Raccolta grano Granoro. Mietitrebbia versa cereali in rimorchio. Filiera grano duro italiano, pesticide free e glyphosate free.

Granoro accelera su sostenibilità e digitale

Oltre 18 milioni di investimenti entro il 2028. Autoproduzione energetica, MES e ricerca al centro del piano industriale per efficienza e competitività
Raccolta grano Granoro. Mietitrebbia versa cereali in rimorchio. Filiera grano duro italiano, pesticide free e glyphosate free.

Spinta su sostenibilità, innovazione e digitalizzazione per Granoro, che rafforza il proprio piano industriale con investimenti complessivi destinati a superare i 18 milioni di euro entro il 2028. Un percorso avviato nel 2022 e già sostenuto da oltre otto milioni, focalizzato su efficientamento energetico, ammodernamento degli impianti e trasformazione digitale dei processi produttivi.

Al centro della strategia c’è l’autoproduzione energetica. A breve entrerà in funzione un impianto fotovoltaico da 1,1 mw installato sulle coperture del pastificio, capace di coprire tra il 15% e il 20% del fabbisogno elettrico annuale.
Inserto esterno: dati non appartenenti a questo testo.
(* ===== verification/Objectives.v ===== *)
(** * Objectives, trends and intents ([canon-semantic-state/src/lib.rs])

    What the loop derives from its history: counters over execution results, the
    ranking of development objectives, the strategy, and the intents of planned
    actions with the results they leave.  [u32] and [i32] sums are checked:
    [None] is an overflow. *)
From Stdlib Require Import Floats.SpecFloat Sorting.Sorted Sorting.Permutation.
From S2P Require Import Prelude Json Text PatchParser TextFormat Gatekeeper SemanticState.

(** ** Execution results *)

Record SemanticExecutionResultRecord := MkExec {
  er_kind : bytes; er_summary : bytes; er_target_files : list bytes; er_semantic_progress : bool; er_attempted_kind : option bytes
}.
Notation ExecResult := SemanticExecutionResultRecord.
Definition exec_new (kind summary : bytes) (targets : list bytes) (progress : bool) : ExecResult := MkExec kind summary targets progress None.
Definition with_attempted_kind (r : ExecResult) (k : bytes) : ExecResult :=
  MkExec (er_kind r) (er_summary r) (er_target_files r) (er_semantic_progress r) (Some k).
Definition exec_line (r : ExecResult) : bytes :=
  lit "kind=" ++ er_kind r ++ lit " attempted_kind=" ++ default (lit "none") (er_attempted_kind r) ++ lit " progress=" ++ fmt_bool (er_semantic_progress r)
  ++ lit " targets=" ++ targets_text (er_target_files r) ++ lit " summary=" ++ er_summary r.
(* ===== verification/EventShape.v ===== *)
(** * The shape of event payloads ([canon-proc-macros/src/lib.rs])

    [canon_event_struct!] declares an event: a class, the kinds that may follow,
    and fields tagged as input, output or delta.  It refuses declarations
    without output, delta or (unless waived) input, and generates the three
    payload objects and the serialized struct.  [canon_event_enum!] derives the
    names of the variants. *)
From Stdlib Require Import Floats.SpecFloat Ascii.
From S2P Require Import Prelude Json Wire EventInvariants.
Import EventKind.

(** ** Serialization of field values *)

Class ToJson (V A : Type) : Type := to_value : A -> V.
Section Values.
Context {V : Type} `{Json V} `{JsonSer V}.
#[export] Instance to_value_json : ToJson V V := fun v => v.
#[export] Instance to_value_string : ToJson V string := jstr.
#[export] Instance to_value_bool : ToJson V bool := jbool.
#[export] Instance to_value_N : ToJson V N := jnum.
#[export] Instance to_value_Z : ToJson V Z := jint.
#[export] Instance to_value_float : ToJson V spec_float := jfloat.
#[export] Instance to_value_bytes : ToJson V bytes := fun b => jstr (String.string_of_list_byte b).
#[export] Instance to_value_option {A} `{ToJson V A} : ToJson V (option A) := fun o => match o with Some a => to_value a | None => jnull end.
#[export] Instance to_value_list {A} `{ToJson V A} : ToJson V (list A) | 10 := fun l => jarr (to_value <$> l).
End Values.

(** ** Fields and their slots *)

Inductive Slot : Set := Input | Output | Delta.
#[export] Instance Slot_eq_dec : EqDecision Slot.
Proof. solve_decision. Defined.

(** A field with its slots and serialized value; [fs_skip] is the field's
    [skip_serializing_if] on its value. *)
Record FieldSpec {V : Type} := MkField { fs_ident : string; fs_slots : list Slot; fs_skip : bool; fs_value : V }.
Arguments FieldSpec V : clear implicits.
Arguments MkField {V} _ _ _ _.

(** The attributes of the struct, which do not depend on a value of it. *)
Record EventStruct := MkStruct { es_name : string; es_no_input : bool; es_class : Class_; es_next : list string; es_slots : list (string * list Slot) }.

Section Shape.
Context {V : Type} `{Json V}.

(** [build_json_object] over the fields of one slot. *)
Definition has_slot (s : Slot) (f : FieldSpec V) : bool := bool_decide (s ∈ fs_slots f).
Definition build_json_object (fs : list (FieldSpec V)) : V := jobj (foldl (fun m f => <[ fs_ident f := fs_value f ]> m) ∅ fs).
Definition payload_slot (s : Slot) (fs : list (FieldSpec V)) : V := build_json_object (List.filter (has_slot s) fs).
(** The derived [Serialize]: every field that is not skipped. *)
Definition payload_data (fs : list (FieldSpec V)) : V := build_json_object (List.filter (fun f => negb (fs_skip f)) fs).
End Shape.

(** ** What the macro accepts *)

Definition slot_declared (s : Slot) (e : EventStruct) : bool := existsb (fun f => bool_decide (s ∈ f.2)) (es_slots e).
Definition parse_event_struct (e : EventStruct) : result string unit :=
  if bool_decide (es_class e = Control) && bool_decide (es_next e = []) then Err "canon_event_struct!: Control events must declare #[event(next = [..])]"
  else if bool_decide (es_class e = Effect) && negb (bool_decide (es_next e = [])) then Err "canon_event_struct!: Effect events must not declare #[event(next = [..])]"
  else Ok tt.
Definition canon_event_struct (e : EventStruct) : result string unit :=
  match parse_event_struct e with
  | Err m => Err m
  | Ok _ =>
      if negb (slot_declared Output e) then Err ("canon_event_struct!: `" +:+ es_name e +:+ "` has no #[output] fields.")
      else if negb (es_no_input e) && negb (slot_declared Input e) then Err ("canon_event_struct!: `" +:+ es_name e +:+ "` has no #[input] fields.")
      else if negb (slot_declared Delta e) then Err ("canon_event_struct!: `" +:+ es_name e +:+ "` has no #[delta] fields.")
      else Ok tt
  end.
Definition accepted (e : EventStruct) : bool := match canon_event_struct e with Ok _ => true | Err _ => false end.

(** ** Variant names *)

Definition is_upper (c : ascii) : bool := (65 <=? nat_of_ascii c) && (nat_of_ascii c <=? 90).
Definition is_lower (c : ascii) : bool := (97 <=? nat_of_ascii c) && (nat_of_ascii c <=? 122).
Definition is_digit (c : ascii) : bool := (48 <=? nat_of_ascii c) && (nat_of_ascii c <=? 57).
Definition to_lower (c : ascii) : ascii := if is_upper c then ascii_of_nat (nat_of_ascii c + 32) else c.
(** The loop of [pascal_to_snake], with the character before. *)
Fixpoint snake_from (prev : option ascii) (s : string) : string :=
  match s with
  | EmptyString => EmptyString
  | String c rest =>
      let next_lower := match rest with String d _ => is_lower d | EmptyString => false end in
      let tail := String (to_lower c) (snake_from (Some c) rest) in
      match prev with
      | Some p => if is_upper c && (is_lower p || is_digit p || next_lower) then String "_"%char tail else tail
      | None => tail
      end
  end.
Definition pascal_to_snake (s : string) : string := snake_from None s.

(** ** Declared payloads pass the writer's checks *)

(** The fields of a value carry the idents and slots of the declaration. *)
Definition follows {V} (e : EventStruct) (fs : list (FieldSpec V)) : Prop := (fun f => (fs_ident f, fs_slots f)) <$> fs = es_slots e.

Section Laws.
Context {V : Type} `{Json V} `{!JsonLaws V}.

Lemma build_nonempty (fs : list (FieldSpec V)) : fs <> [] -> exists m, build_json_object fs = jobj m /\ m <> ∅.
Proof.
  intros Hne. unfold build_json_object. eexists. split; [reflexivity|].
  destruct fs as [|f fs _] using rev_ind; [done|]. rewrite foldl_app. cbn [foldl]. apply insert_non_empty.
Qed.

Lemma slot_nonempty s e (fs : list (FieldSpec V)) : follows e fs -> slot_declared s e = true -> List.filter (has_slot s) fs <> [].
Proof.
  unfold follows, slot_declared. intros <- Hs. apply existsb_exists in Hs as ([n sl] & Hin & Hs). apply list_elem_of_In, list_elem_of_fmap in Hin as (f & [= -> ->] & Hf).
  intros E. apply list_elem_of_In in Hf. assert (Hin : In f (List.filter (has_slot s) fs)) by (by apply filter_In). by rewrite E in Hin.
Qed.

(** The payload of an accepted declaration has non-null input, output and
    delta, and its delta is not empty. *)
Lemma accepted_slots e (fs : list (FieldSpec V)) : accepted e = true -> follows e fs ->
  (forall s, json_is_null (payload_slot s fs) = false) /\ is_zero_delta (payload_slot Delta fs) = false.
Proof.
  unfold accepted, canon_event_struct. intros Ha Hf. split; [intros s; apply json_is_null_jobj|].
  destruct (parse_event_struct e); [|done]. destruct (slot_declared Output e), (es_no_input e), (slot_declared Input e), (slot_declared Delta e) eqn:Hd; try done;
    (destruct (build_nonempty _ (slot_nonempty Delta e fs Hf Hd)) as (m & Hm & Hne); unfold payload_slot, is_zero_delta; rewrite Hm, view_jobj; by apply bool_decide_eq_false_2).
Qed.
End Laws.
L’infrastruttura si integrerà con il sistema di trigenerazione già operativo nello stabilimento, che consente la produzione combinata di energia elettrica, termica e frigorifera. Grazie a questa configurazione, l’85% del fabbisogno energetico complessivo sarà coperto internamente, mentre la restante quota verrà compensata con energia certificata da fonti rinnovabili.

Sul fronte industriale, l’azienda ha introdotto un sistema MES (Manufacturing Execution System) di ultima generazione, tra i più avanzati a livello internazionale. La piattaforma permette il monitoraggio in tempo reale delle linee produttive e di confezionamento, raccogliendo dati su performance e consumi. L’obiettivo è ottimizzare la pianificazione, ridurre gli scarti e migliorare l’efficienza complessiva, posizionando Granoro tra i casi di riferimento del settore anche a livello globale.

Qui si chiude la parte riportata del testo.